Pre-Trial Intervention (also known as “PTI”) is a diversionary program in New Jersey which is available to certain first time offenders. “First Time Offenders” means an individual who hasn’t been convicted of an indictable offense previously and has not used a conditional discharge on the municipal court level in New Jersey. The PTI program is designed to allow first time criminal offenders to avoid prosecution for their offenses as long as they are eligible for Pre-Trial Intervention and satisfy the supervisory period of the program. As a result, if you have been charged with an indictable offense in New Jersey, contact an experienced criminal defense attorney at the Moriarty Law Firm to determine if PTI is right for you. Our lawyers are available immediately for a free initial consultation.Eligibility for PTI: N.J.S.A. 2C:43-12
The statute governing whether an individual is admitted into PTI in New Jersey is N.J.S.A. 2C:43-12 which reads in pertinent part:
§ 2C:43-12. Supervisory treatment — pretrial intervention
a. Public policy. The purpose of sections 2C:43-12 through 2C:43-22 of this chapter is to effectuate a Statewide program of Pretrial Intervention. It is the policy of the State of New Jersey that supervisory treatment should ordinarily be limited to persons who have not previously been convicted of any criminal offense under the laws of New Jersey, or under any criminal law of the United States, or any other state when supervisory treatment would:
(1) Provide applicants, on an equal basis, with opportunities to avoid ordinary prosecution by receiving early rehabilitative services or supervision, when such services or supervision can reasonably be expected to deter future criminal behavior by an applicant, and when there is apparent causal connection between the offense charged and the rehabilitative or supervisory need, without which cause both the alleged offense and the need to prosecute might not have occurred; or
(2) Provide an alternative to prosecution for applicants who might be harmed by the imposition of criminal sanctions as presently administered, when such an alternative can be expected to serve as sufficient sanction to deter criminal conduct; or
(3) Provide a mechanism for permitting the least burdensome form of prosecution possible for defendants charged with “victimless” offenses, other than defendants who were public officers or employees charged with offenses that involved or touched their office or employment; or
(4) Provide assistance to criminal calendars in order to focus expenditure of criminal justice resources on matters involving serious criminality and severe correctional problems; or
(5) Provide deterrence of future criminal or disorderly behavior by an applicant in a program of supervisory treatment.
b. Admission of an applicant into a program of supervisory treatment shall be measured according to the applicant’s amenability to correction, responsiveness to rehabilitation and the nature of the offense. There shall be a presumption against admission into a program of supervisory treatment for a defendant who was a public officer or employee whose offense involved or touched upon his public office or employment.
c. The decision and reasons therefore made by the designated judges (or assignment judges), prosecutors and program directors in granting or denying applications for supervisory treatment, in recommending and ordering termination from the program or dismissal of charges, in all cases shall be reduced to writing and disclosed to the applicant.

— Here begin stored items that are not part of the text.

(** C7, amended.  The remote call succeeds at the transport level
    ([requests.post] returns, the status is outside 400..599, the body is
    JSON).  When a key on the path [candidates[0].content.parts[0].text]
    is absent from the answer, the view returns status 200 and the
    recommendation is the fixed fallback text.  When 'candidates' or
    'parts' is present as an empty list, the view returns status 500 with
    the error "Received an invalid response from the AI service.". *)
Theorem recommend_incomplete_response (py_str : json → string)
    (remote : string → json → post_result) (c : ascii) (k : string)
    (fields : list (string * json)) (item : json) (r : Response) (ai : json)
    (w : world) :
  dict_lookup fields "item" = Some item →
  truthy item = true →
  remote (api_url (String c k)) (text_payload (recommend_prompt py_str item))
    = PostReturns r →
  ¬ (400 <= status_code r < 600) →
  decoded r = Some ai →
  (missing_field ai →
   fst (get_recommendation py_str remote (Some (String c k)) (Some (JObj fields)) w) =
     Return (mkResponse 200 (JObj [("recommendation", JStr fallback_text)])))
  ∧ (empty_list_field ai →
     fst (get_recommendation py_str remote (Some (String c k)) (Some (JObj fields)) w) =
       Return (mkResponse 500
                 (error_body "Received an invalid response from the AI service."))).
Proof.
  intros Hitem Htruthy Hremote Hstatus Hdecoded.
  assert (((400 <=? status_code r) && (status_code r <? 600))%Z = false) as Hrange.
  { apply not_true_is_false. intros H. apply andb_prop in H as [H1 H2].
    apply Z.leb_le in H1. apply Z.ltb_lt in H2. lia. }
  unfold get_recommendation, flask_request_json, py_item, requests_post,
    raise_for_status, response_json. py_unfold.
  rewrite Hitem, Htruthy. cbn [negb]. rewrite Hremote, Hrange, Hdecoded.
  unfold py_get, py_first. py_unfold.
  split; intros Hai; destruct Hai;
    repeat (match goal with
            | H : dict_lookup _ _ = _ |- _ => rewrite H; clear H
            end; cbn);
    reflexivity.
Qed.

d. If an applicant desires to challenge the decision of the prosecutor or program director not to recommend enrollment in a program of supervisory treatment the proceedings prescribed under section 14 shall be followed.
e. Referral. At any time prior to trial but after the filing of a criminal complaint, or the filing of an accusation or the return of an indictment, with the consent of the prosecutor and upon written recommendation of the program director, the assignment judge or a judge designated by him may postpone all further proceedings against an applicant and refer said applicant to a program of supervisory treatment approved by the Supreme Court. Prosecutors and program directors shall consider in formulating their recommendation of an applicant’s participation in a supervisory treatment program, among others, the following criteria:
(1) The nature of the offense;
(2) The facts of the case;
(3) The motivation and age of the defendant;
(4) The desire of the complainant or victim to forego prosecution;
(5) The existence of personal problems and character traits which may be related to the applicant’s crime and for which services are unavailable within the criminal justice system, or which may be provided more effectively through supervisory treatment and the probability that the causes of criminal behavior can be controlled by proper treatment;
(6) The likelihood that the applicant’s crime is related to a condition or situation that would be conducive to change through his participation in supervisory treatment;
(7) The needs and interests of the victim and society;
(8) The extent to which the applicant’s crime constitutes part of a continuing pattern of anti-social behavior;
(9) The applicant’s record of criminal and penal violations and the extent to which he may present a substantial danger to others;
(10) Whether or not the crime is of an assaultive or violent nature, whether in the criminal act itself or in the possible injurious consequences of such behavior;
(11) Consideration of whether or not prosecution would exacerbate the social problem that led to the applicant’s criminal act;
(12) The history of the use of physical violence toward others;
(13) Any involvement of the applicant with organized crime;
(14) Whether or not the crime is of such a nature that the value of supervisory treatment would be outweighed by the public need for prosecution;
(15) Whether or not the applicant’s involvement with other people in the crime charged or in other crime is such that the interest of the State would be best served by processing his case through traditional criminal justice system procedures;
(16) Whether or not the applicant’s participation in pretrial intervention will adversely affect the prosecution of codefendants; and
(17) Whether or not the harm done to society by abandoning criminal prosecution would outweigh the benefits to society from channeling an offender into a supervisory treatment program.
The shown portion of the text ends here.